She hated her position as swine-girl. She wanted to be considered. She wanted to learn, thinking that if she could read, as Paul said he could read, “Colomba”, or the “Voyage autour de ma Chambre”, the world would have a different face for her and a deepened respect. She could not be princess by wealth or standing. So she was mad to have learning whereon to pride herself. For she was different from other folk, and must not be scooped up among the common fry. Learning was the only distinction to which she thought to aspire.
Her beauty—that of a shy, wild, quiveringly sensitive thing—seemed nothing to her. Even her soul, so strong for rhapsody, was not enough. She must have something to reinforce her pride, because she felt different from other people. Paul she eyed rather wistfully. On the whole, she scorned the male sex. But here was a new specimen, quick, light, graceful, who could be gentle and who could be sad, and who was clever, and who knew a lot, and who had a death in the family. The boy’s poor morsel of learning exalted him almost sky-high in her esteem. Yet she tried hard to scorn him, because he would not see in her the princess but only the swine-girl. And he scarcely observed her.
Then he was so ill, and she felt he would be weak. Then she would be stronger than he. Then she could love him. If she could be mistress of him in his weakness, take care of him, if he could depend on her, if she could, as it were, have him in her arms, how she would love him!

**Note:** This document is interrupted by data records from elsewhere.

(** ** Connections are a transport *)

Section Instance.
Context (p : positive) (c0 : tls) (s0 : @t_ssl K).
Hypothesis Hbound : bound s0 p c0.
Hypothesis Hopen : state s0 <> ST_SSL_CLOSED.
Hypothesis Hfuel : (patience (sys s0) < fuel)%nat.

(** The object with another start of its limits. *)
Definition started (st : Z) (s : @t_ssl K) : @t_ssl K :=
  with_sk (Sock (fd (sk s)) (Timeout (block (tm (sk s))) (total (tm (sk s))) st) (sys s)) s.

(** The object is as it was in [s0], but for the start of its limits and what
    [moves] says. *)
Definition tls_ready (s : @t_ssl K) : Prop :=
  state s = state s0 /\ exists c st, moves p c0 (started st s0) s c.

Definition the_tls (s : @t_ssl K) : tls := default c0 (conns (sys s) !! p).
Definition tls_sendable (s : @t_ssl K) (d : bytes) : Prop := repeats d (c_pending (the_tls s)).
Definition tls_unread (s : @t_ssl K) : bytes := c_unread (the_tls s).
Definition tls_wire (s : @t_ssl K) : bytes := c_wire (the_tls s).

Lemma the_tls_moved s1 c1 s c : moves p c1 s1 s c -> the_tls s = c.
Proof. intros []. unfold the_tls. by rewrite moves_conns0, lookup_insert_eq. Qed.

Lemma tls_ready_bound s : tls_ready s -> bound s p (the_tls s) /\ state s <> ST_SSL_CLOSED /\ (patience (sys s) < fuel)%nat.
Proof.
  intros (Hst & c & st & Hm). rewrite (the_tls_moved _ _ _ _ Hm). split; [|split].
  - eapply moves_bound; [|done]. by destruct Hbound.
  - congruence.
  - pose proof (moves_passes _ _ _ _ _ Hm) as [Hp _]. cbn in Hp. unfold sys in *. lia.
Qed.

Lemma tls_ready_moves s s' c : tls_ready s -> moves p (the_tls s) s s' c -> state s' = state s -> tls_ready s'.
Proof.
  intros (Hst & c1 & st & Hm) Hm' Hst'. split; [congruence|]. exists c, st. eapply moves_trans; [done|].
  by rewrite (the_tls_moved _ _ _ _ Hm) in Hm'.
Qed.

As soon as the skies brightened and plum-blossom was out, Paul drove off in the milkman’s heavy float up to Willey Farm. Mr. Leivers shouted in a kindly fashion at the boy, then clicked to the horse as they climbed the hill slowly, in the freshness of the morning. White clouds went on their way, crowding to the back of the hills that were rousing in the springtime. The water of Nethermere lay below, very blue against the seared meadows and the thorn-trees.
It was four and a half miles’ drive. Tiny buds on the hedges, vivid as copper-green, were opening into rosettes; and thrushes called, and blackbirds shrieked and scolded. It was a new, glamorous world.